Definition getInterfaceSwitchportConfig (args : CmdArgs) (options : OptionMap) : Cmd json :=
  mode ← naming_mode options;
  '(portTbl, portChannelTbl, portChannelMemberTbl, vlanMemberTbl) ← switchport_tables;
  rows ← mapC (λ k,
    name ← GetInterfaceNameForDisplay Y k mode;
    mret (row_of [("Interface", name);
                  ("Mode", GetInterfaceSwitchportMode portTbl portChannelTbl vlanMemberTbl k);
                  ("Untagged", Join (default [] (vlan_map vlanMemberTbl "untagged" !! k)) ",");
                  ("Tagged", Join (default [] (vlan_map vlanMemberTbl "tagged" !! k)) ",")]))
    (switchport_keys portTbl portChannelTbl portChannelMemberTbl);
  mret (rows_doc rows).

Definition getInterfaceSwitchportStatus (args : CmdArgs) (options : OptionMap) : Cmd json :=
  mode ← naming_mode options;
  '(portTbl, portChannelTbl, portChannelMemberTbl, vlanMemberTbl) ← switchport_tables;
  rows ← mapC (λ k,
    name ← GetInterfaceNameForDisplay Y k mode;
    mret (row_of [("Interface", name);
                  ("Mode", GetInterfaceSwitchportMode portTbl portChannelTbl vlanMemberTbl k)]))
    (switchport_keys portTbl portChannelTbl portChannelMemberTbl);
  mret (rows_doc rows).

(** ** Flaps *)

Definition flap_row (portTable : msi) (p : string) : row :=
  let get f d := GetFieldValueString portTable p d f in
  row_of [("Interface", p); ("Flap Count", get "flap_count" "Never");
          ("Admin", Capitalize (get "admin_status" "Unknown")); ("Oper", Capitalize (get "oper_status" "Unknown"));
          ("Link Down TimeStamp(UTC)", get "last_down_time" "Never");
          ("Link Up TimeStamp(UTC)", get "last_up_time" "Never")].

Definition getInterfaceFlap (args : CmdArgs) (options : OptionMap) : Cmd json :=
  let intf := args_At args 0 in
  mode ← naming_mode options;
  portTable ← GetMapFromQueries Y [["APPL_DB"; "PORT_TABLE"]];
  ports ← (if bool_decide (intf = "") then mret (map_range portTable).*1
           else
             intf ← TryConvertInterfaceNameFromAlias Y intf mode;
             if bool_decide (is_Some (portTable !! intf)) then mret [intf]
             else fail (PlainErr ("Invalid interface name " +:+ intf)));
  mret (rows_doc (flap_row portTable <$> natsort ports)).

(** ** Expected neighbours *)

Definition or_none (s : string) : string := if bool_decide (s = "") then "None" else s.

Definition buildEntry (neighborTbl metaTbl : msi) (canonIf : string) : option row :=
  let device := GetFieldValueString neighborTbl canonIf "" "name" in
  if bool_decide (device = "") then None
  else if bool_decide (is_Some (metaTbl !! device)) then
    let meta f := or_none (GetFieldValueString metaTbl device "None" f) in
    Some (row_of [("Neighbor", device);
                  ("NeighborPort", or_none (GetFieldValueString neighborTbl canonIf "None" "port"));
                  ("NeighborLoopback", meta "lo_addr"); ("NeighborMgmt", meta "mgmt_addr");
                  ("NeighborType", meta "type")])
  else None.

Definition add_neighbor (neighborTbl metaTbl : msi) (mode : InterfaceNamingMode) (finalMap : gmap string row)
    (c : string) : Cmd (gmap string row) :=
  match buildEntry neighborTbl metaTbl c with
  | None => mret finalMap
  | Some entry =>
      key ← (if bool_decide (mode = Alias) then GetInterfaceNameForDisplay Y c mode else mret c);
      mret (<[key := entry]> finalMap)
  end.

Definition getInterfaceNeighborExpected (args : CmdArgs) (options : OptionMap) : Cmd json :=
  let intf := args_At args 0 in
  mode ← naming_mode options;
  neighborTbl ← GetMapFromQueries Y [["CONFIG_DB"; "DEVICE_NEIGHBOR"]];
  metaTbl ← GetMapFromQueries Y [["CONFIG_DB"; "DEVICE_NEIGHBOR_METADATA"]];
  finalMap ← for_each (add_neighbor neighborTbl metaTbl mode) ∅ (natsort (map_range neighborTbl).*1);
  if bool_decide (intf = "") then mret (JObj (row_doc <$> finalMap))
  else match finalMap !! intf with
       | None => fail (StatusErr InvalidArgument ("Invalid interface name " +:+ intf))
       | Some entry => mret (JObj {[intf := row_doc entry]})
       end.

Definition getInterfaceNamingMode (args : CmdArgs) (options : OptionMap) : Cmd json :=
  mode ← naming_mode options;
  mret (row_doc {["naming_mode" := mode_String mode]}).
End intf.

(** * What SHOW interfaces guarantees

    The description of interfaces is complete or the process panics, the two
    switchport commands list the same interfaces with the same modes, and the
    names that are displayed in alias mode are accepted in alias mode. *)

(** ** Loops *)

Lemma bind_Cmd_Ok {A B} (m : Cmd A) (f : A → Cmd B) s s' b :
  (m ≫= f) s = (s', Ok b) ↔ ∃ s1 a, m s = (s1, Ok a) ∧ f a s1 = (s', Ok b).
Proof.
  unfold mbind, Cmd_bind. destruct (m s) as [s1 [a|e]]; split; [by eauto| |done|].
  - by intros (? & ? & [= <- <-] & ?).
  - by intros (? & ? & [=] & ?).
Qed.

Lemma bind_Cmd_run {A B} (m : Cmd A) (f : A → Cmd B) s :
  (m ≫= f) s = match m s with (s1, Ok a) => f a s1 | (s1, Err e) => (s1, Err e) end.
Proof. done. Qed.

(** A body that does not touch the state: its result, or a panic. *)
Definition pure_or_crash {A B} (g : A → B → option A) (f : A → B → Cmd A) : Prop :=
  ∀ acc x s, f acc x s = (s, match g acc x with Some a => Ok a | None => Err Crashed end).

Fixpoint fold_option {A B} (g : A → B → option A) (acc : A) (l : list B) : option A :=
  match l with [] => Some acc | x :: l => g acc x ≫= λ acc, fold_option g acc l end.

Lemma for_each_pure {A B} (g : A → B → option A) f acc (l : list B) s :
  pure_or_crash g f →
  for_each f acc l s = (s, match fold_option g acc l with Some a => Ok a | None => Err Crashed end).
Proof.
  intros Hf. revert acc. induction l as [|x l IH]; intros acc; [done|]. simpl. unfold mbind, Cmd_bind.
  rewrite Hf. destruct (g acc x) as [a|]; simpl; [apply IH|done].
Qed.

Section facts.
Context {Sw : Swss} {MR : MapRange} {JCo : JsonCodec} {Fmt : GoFmt} {FL : GoFloat} {NS : NatSort}.
Notation msi := (gmap string json).

(** ** Descriptions *)

(** The name of the interface a key of PORT_TABLE stands for, and whether the
    command looks at it. *)
Definition entry_name (key : string) : string := TrimSpace (default "" (SplitN2 key ":" !! 0)).

Definition selected (config : msi) (name : string) (key : string) : bool :=
  (bool_decide (name = "") || bool_decide (entry_name key = name)) &&
  bool_decide (is_Some (config !! entry_name key)).

(** The row of an entry; [None] when the code panics on it. *)
Definition described (m : msi) : option row :=
  oper ← m !! "oper_status" ≫= as_string; admin ← m !! "admin_status" ≫= as_string;
  alias ← m !! "alias" ≫= as_string; desc ← m !! "description" ≫= as_string;
  Some (row_of [("Oper", oper); ("Admin", admin); ("Alias", alias); ("Description", desc)]).

Definition describe_pure (config : msi) (name : string) (acc : gmap string row) (e : string * json)
  : option (gmap string row) :=
  if selected config name e.1 then
    match as_map e.2 with
    | None => Some acc
    | Some m => (λ r, <[entry_name e.1 := r]> acc) <$> described m
    end
  else Some acc.

Lemma describe_is_pure config name : pure_or_crash (describe_pure config name) (describe config name).
Proof.
  intros acc [key details] s. unfold describe, describe_pure, selected. cbn [fst snd].
  fold (entry_name key). destruct (bool_decide (name = "")), (bool_decide (entry_name key = name)),
    (bool_decide (is_Some (config !! entry_name key))); simpl; try done;
  (destruct (as_map details) as [m|]; [|done]; unfold described, mbind, Cmd_bind, option_bind, must;
   destruct (m !! "oper_status") as [[]|]; try done; simpl;
   destruct (m !! "admin_status") as [[]|]; try done; simpl;
   destruct (m !! "alias") as [[]|]; try done; simpl;
   destruct (m !! "description") as [[]|]; done).
Qed.

(** The interfaces for which the command needs a row. *)
Definition wanted (config details : msi) (name key : string) (m : msi) : Prop :=
  details !! key = Some (JObj m) ∧ selected config name key = true.

Lemma fold_describe_Some config name l acc d :
  fold_option (describe_pure config name) acc l = Some d →
  ∀ e m, e ∈ l → e.2 = JObj m → selected config name e.1 = true → is_Some (described m).
Proof.
  revert acc. induction l as [|x l IH]; intros acc H e m He Hm Hs; [by apply elem_of_nil in He|].
  simpl in H. apply bind_Some in H as (acc' & H1 & H2). apply elem_of_cons in He as [->|He]; [|by eapply IH].
  unfold describe_pure in H1. rewrite Hs, Hm in H1. simpl in H1. apply fmap_Some in H1 as (r & Hr & _). by eauto.
Qed.

Lemma fold_describe_None config name l acc :
  fold_option (describe_pure config name) acc l = None →
  ∃ e m, e ∈ l ∧ e.2 = JObj m ∧ selected config name e.1 = true ∧ described m = None.
Proof.
  revert acc. induction l as [|x l IH]; intros acc H; [done|]. simpl in H.
  destruct (describe_pure config name acc x) as [acc'|] eqn:Ex; simpl in H.
  - destruct (IH _ H) as (e & m & He & ?). exists e, m. split; [by right|done].
  - unfold describe_pure in Ex. destruct (selected config name x.1) eqn:Es; [|done].
    destruct x as [k []]; try done. cbn in Ex. exists (k, JObj m), m. split; [left|].
    split_and!; [done|done|]. by destruct (described m).
Qed.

****************************************

**BRIEF**
Where the data above reaches the line holding "let get f d", begin printing, and stop after the line holding "Definition buildEntry (neighborTbl". Each line must be reproduced exactly, with nothing else added.

**COMPLETED EXERCISE**
  let get f d := GetFieldValueString portTable p d f in
  row_of [("Interface", p); ("Flap Count", get "flap_count" "Never");
          ("Admin", Capitalize (get "admin_status" "Unknown")); ("Oper", Capitalize (get "oper_status" "Unknown"));
          ("Link Down TimeStamp(UTC)", get "last_down_time" "Never");
          ("Link Up TimeStamp(UTC)", get "last_up_time" "Never")].

Definition getInterfaceFlap (args : CmdArgs) (options : OptionMap) : Cmd json :=
  let intf := args_At args 0 in
  mode ← naming_mode options;
  portTable ← GetMapFromQueries Y [["APPL_DB"; "PORT_TABLE"]];
  ports ← (if bool_decide (intf = "") then mret (map_range portTable).*1
           else
             intf ← TryConvertInterfaceNameFromAlias Y intf mode;
             if bool_decide (is_Some (portTable !! intf)) then mret [intf]
             else fail (PlainErr ("Invalid interface name " +:+ intf)));
  mret (rows_doc (flap_row portTable <$> natsort ports)).

(** ** Expected neighbours *)

Definition or_none (s : string) : string := if bool_decide (s = "") then "None" else s.

Definition buildEntry (neighborTbl metaTbl : msi) (canonIf : string) : option row :=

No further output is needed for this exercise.